"Poor Hercules, what do you know about it? If Claude was a rotter, she should have left him. In all decency, she should have left him the moment she saw that her passion was merely physical. What has she done? Nothing. They are still together on the most intimate terms."
Kelly put his arm soothingly round her waist. It was a privilege she had allowed him in the dull days of late—though not often and always grudgingly.
"I don't suppose she's going to have a child," she went on, in a bitter tone, "yet that would be her one solid happiness. She's too selfish, I fear. Look how idiotically fate deals out the cards. She could have a child, but she doesn't want one, while I want one so much, but—"
It was a generous hiatus, and her voice softened as she approached it. She was forever telling men that she wanted a child of her own; they were usually embarrassed or piqued by the information; and whatever the effect she enjoyed it.

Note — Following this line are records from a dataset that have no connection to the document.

Lemma main_extends (fuel : nat) :
  forall s s', main fuel s = Some s' -> extends s s'.
Proof.
  induction fuel as [|fuel IH]; intros s s' H; [discriminate|].
  simpl in H. unfold main_with, update_with in H.
  pose proof (read_clock_calls s) as Ec.
  destruct (read_clock s) as [now s1]. simpl in Ec.
  destruct (checkCollisions_with _ _) as [s2|] eqn:E; [|discriminate].
  injection H as <-.
  apply checkCollisions_with_extends in E.
  - eapply extends_same_calls; [exact Ec|].
    eapply extends_trans; [|apply finish_frame_extends].
    eapply extends_trans; [|exact E].
    eexists. apply updateEntities_calls.
  - intros t t' Ht. unfold init_with in Ht.
    eapply extends_trans; [apply init_begin_extends | apply (IH _ _ Ht)].
Qed.

Lemma checkCollisions_extends (fuel : nat) (s s' : State) :
  checkCollisions fuel s = Some s' -> extends s s'.
Proof.
  apply checkCollisions_with_extends. intros t t' Ht. unfold init, init_with in Ht.
  eapply extends_trans; [apply init_begin_extends | apply (main_extends _ _ Ht)].
Qed.

(** ** The time delta *)

Set Warnings "-inexact-float".

(** C8.  A frame reads the clock once, hands
    [(now - lastTime) / 1000] to [update], which hands it unchanged to
    every [enemy.update]; when [update] has returned, [now] is stored as
    [lastTime] for the next frame.  The delta is exact and unbounded
    (a thousand times it is [now - lastTime], whatever the two are); for
    1000 ms and 1016 ms it is 0.016, as a rational and as the binary64
    value JavaScript computes. *)
Theorem frame_deltaTime :
  (forall fuel s,
      main (S fuel) s
      = match update fuel (deltaTime (fst (read_clock s)) (lastTime s))
                     (snd (read_clock s)) with
        | Some s2 => Some (finish_frame (fst (read_clock s)) s2)
        | None => None
        end)
  /\ (forall dt s,
      calls (updateEntities dt s)
      = calls s
        ++ map (fun i => CUpdate (TheEnemy i) (Some dt))
               (seq 0 (List.length (allEnemies (ACTORS s))))
        ++ [CUpdate TheHeart None])
  /\ (forall now s, lastTime (finish_frame now s) = now)
  /\ (forall now last, deltaTime now last * 1000 == inject_Z now - inject_Z last)
  /\ deltaTime 1016 1000 == 0.016
  /\ deltaTime_binary64 1016 1000 = 0.016%float.
Proof.
  repeat split.
  - intros fuel s. simpl. unfold main_with, update.
    pose proof (read_clock_lastTime s) as E.
    destruct (read_clock s) as [now s1]. simpl in *. now rewrite E.
  - intros dt s. apply updateEntities_calls.
  - intros now last. unfold deltaTime, Qdiv. rewrite <- Qmult_assoc.
    rewrite (Qmult_comm (/ 1000)), Qmult_inv_r by discriminate.
    rewrite Qmult_1_r. unfold Zminus. rewrite inject_Z_plus, inject_Z_opp.
    reflexivity.
Qed.

Set Warnings "+inexact-float".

For once, Kelly was not nonplussed. He drew his arm tighter.
"Listen, sweetheart," he said, sentimentally, "what's to prevent it? I want kiddies, too."
"Do you indeed," said Cornelia, with a dangerous light in her eyes. "I said I wanted a child. The difficulty is that I don't want the father for it."
"Why not, if we're married?" he proceeded with unexampled obstinacy. "I'd rather follow Janet than go on being tormented like this," he concluded, drawing the long bow at a venture.
She withdrew from him and rose, her cheeks parading an angry red. Ordinarily, a look was enough to make him quail, but, lo and behold, he was marching with unprecedented independence to the door. And how could Cornelia know that his body went hot and cold by turns for fear that she would let him walk out?
She could not afford to lose him, so she called him back.